Lemma root_plain_array (c c' : Schema) (items : JSON) :
  get "items" c = Some items -> truthy items = true -> isArray items = false ->
  hasMaxItems c = false -> hasMinItems c = false ->
  applyAll fuel rules root f o c = Ok c' ->
  (exists item', get "items" c' = Some item' /\ eraseValue item' = eraseValue items)
  /\ look "additionalItems" c' = look "additionalItems" c.
Proof.
  intros Hit Htr Har Hmax Hmin H.
  pose (P := fun (_ : nat) (s : Schema) =>
    (exists v, get "items" s = Some v /\ eraseValue v = eraseValue items)
    /\ look "additionalItems" s = look "additionalItems" c
    /\ hasMaxItems s = false /\ hasMinItems s = false).
  assert (HP : P (length rules) c').
  { apply (applyAll_root fuel root f o rules P) with (c := c); [| | |exact H].
    - intros j k R s s' Hj ((v & Hv & Ev) & Ha & Hmx & Hmn) HR.
      destruct (rules_frame_array j k R true s s' Hj HR) as (Fi & Fmin & Fmax).
      destruct (erased_single _ _ Ev) as [Tv Av]. rewrite Htr in Tv. rewrite Har in Av.
      assert (Hmx' : hasMaxItems s' = false) by (unfold hasMaxItems in *; rewrite Fmax; exact Hmx).
      destruct (Nat.eq_dec j 9) as [->|Hj9]; [|destruct (Nat.eq_dec j 8) as [->|Hj8]].
      + injection Hj as <- <-. rewrite rule_normalize_items_eq, Hig in HR.
        apply bind_Ok in HR as (s1 & Hs1 & [= <-]).
        assert (Hdue : tupleDue s = false).
        { unfold tupleDue. rewrite Hv, Hmx, Hmn, andb_false_r. reflexivity. }
        assert (Es1 : s1 = s).
        { apply tupleStep_cases in Hs1 as [[-> _]|(? & ? & _ & Hd & _)]; congruence. }
        subst s1.
        assert (Es : sliceStep s = s).
        { unfold sliceStep. rewrite Hv. destruct v; try reflexivity. discriminate. }
        rewrite Es. repeat split; eauto.
      + destruct (Fi ltac:(lia)) as [Fit Fadd].
        split; [exists v; rewrite Fit; auto|].
        split; [unfold look in *; rewrite Fadd; exact Ha|].
        split; [exact Hmx'|].
        injection Hj as <- <-. unfold rule_normalise_minItems in HR. rewrite Hig in HR.
        destruct (isArrayType s); injection HR as <-; [|exact Hmn].
        unfold hasMinItems in *. rewrite get_set. simpl.
        destruct (get "minItems" s) as [[]|]; try reflexivity. exact Hmn.
      + destruct (Fi Hj9) as [Fit Fadd]. specialize (Fmin Hj8).
        split; [exists v; rewrite Fit; auto|].
        split; [unfold look in *; rewrite Fadd; exact Ha|].
        split; [exact Hmx'|]. unfold hasMinItems in *. rewrite Fmin. exact Hmn.
    - intros j g s t ((v & Hv & Ev) & Ha & Hmx & Hmn) Hvis.
      pose proof (visitChildren_erase _ _ _ Hvis) as He.
      destruct (shape_max_min _ _ He) as [E1 E2].
      split; [|split; [|split; congruence]].
      + pose proof (get_visitChildren g s t "items" Hvis) as Hi. rewrite Hv in Hi.
        destruct Hi as (v' & Hv' & Hget').
        destruct (erased_single _ _ Ev) as [_ Av]. rewrite Har in Av.
        rewrite visitKey_single in Hv' by auto.
        exists v'. split; [exact Hget'|]. rewrite (visit_erase _ _ _ Hv'). exact Ev.
      + rewrite <- Ha. apply erase_look. exact He.
    - unfold P. repeat split; eauto. }
  destruct HP as (Hi & Ha & _). auto.
Qed.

════════════════

TASK GOAL →
Return exactly the lines from the one containing "destruct (erased_single _ _ Ev) as [_" through the last line of the records above, both included, and nothing else.

FINISHED EXERCISE →
        destruct (erased_single _ _ Ev) as [_ Av]. rewrite Har in Av.
        rewrite visitKey_single in Hv' by auto.
        exists v'. split; [exact Hget'|]. rewrite (visit_erase _ _ _ Hv'). exact Ev.
      + rewrite <- Ha. apply erase_look. exact He.
    - unfold P. repeat split; eauto. }
  destruct HP as (Hi & Ha & _). auto.
Qed.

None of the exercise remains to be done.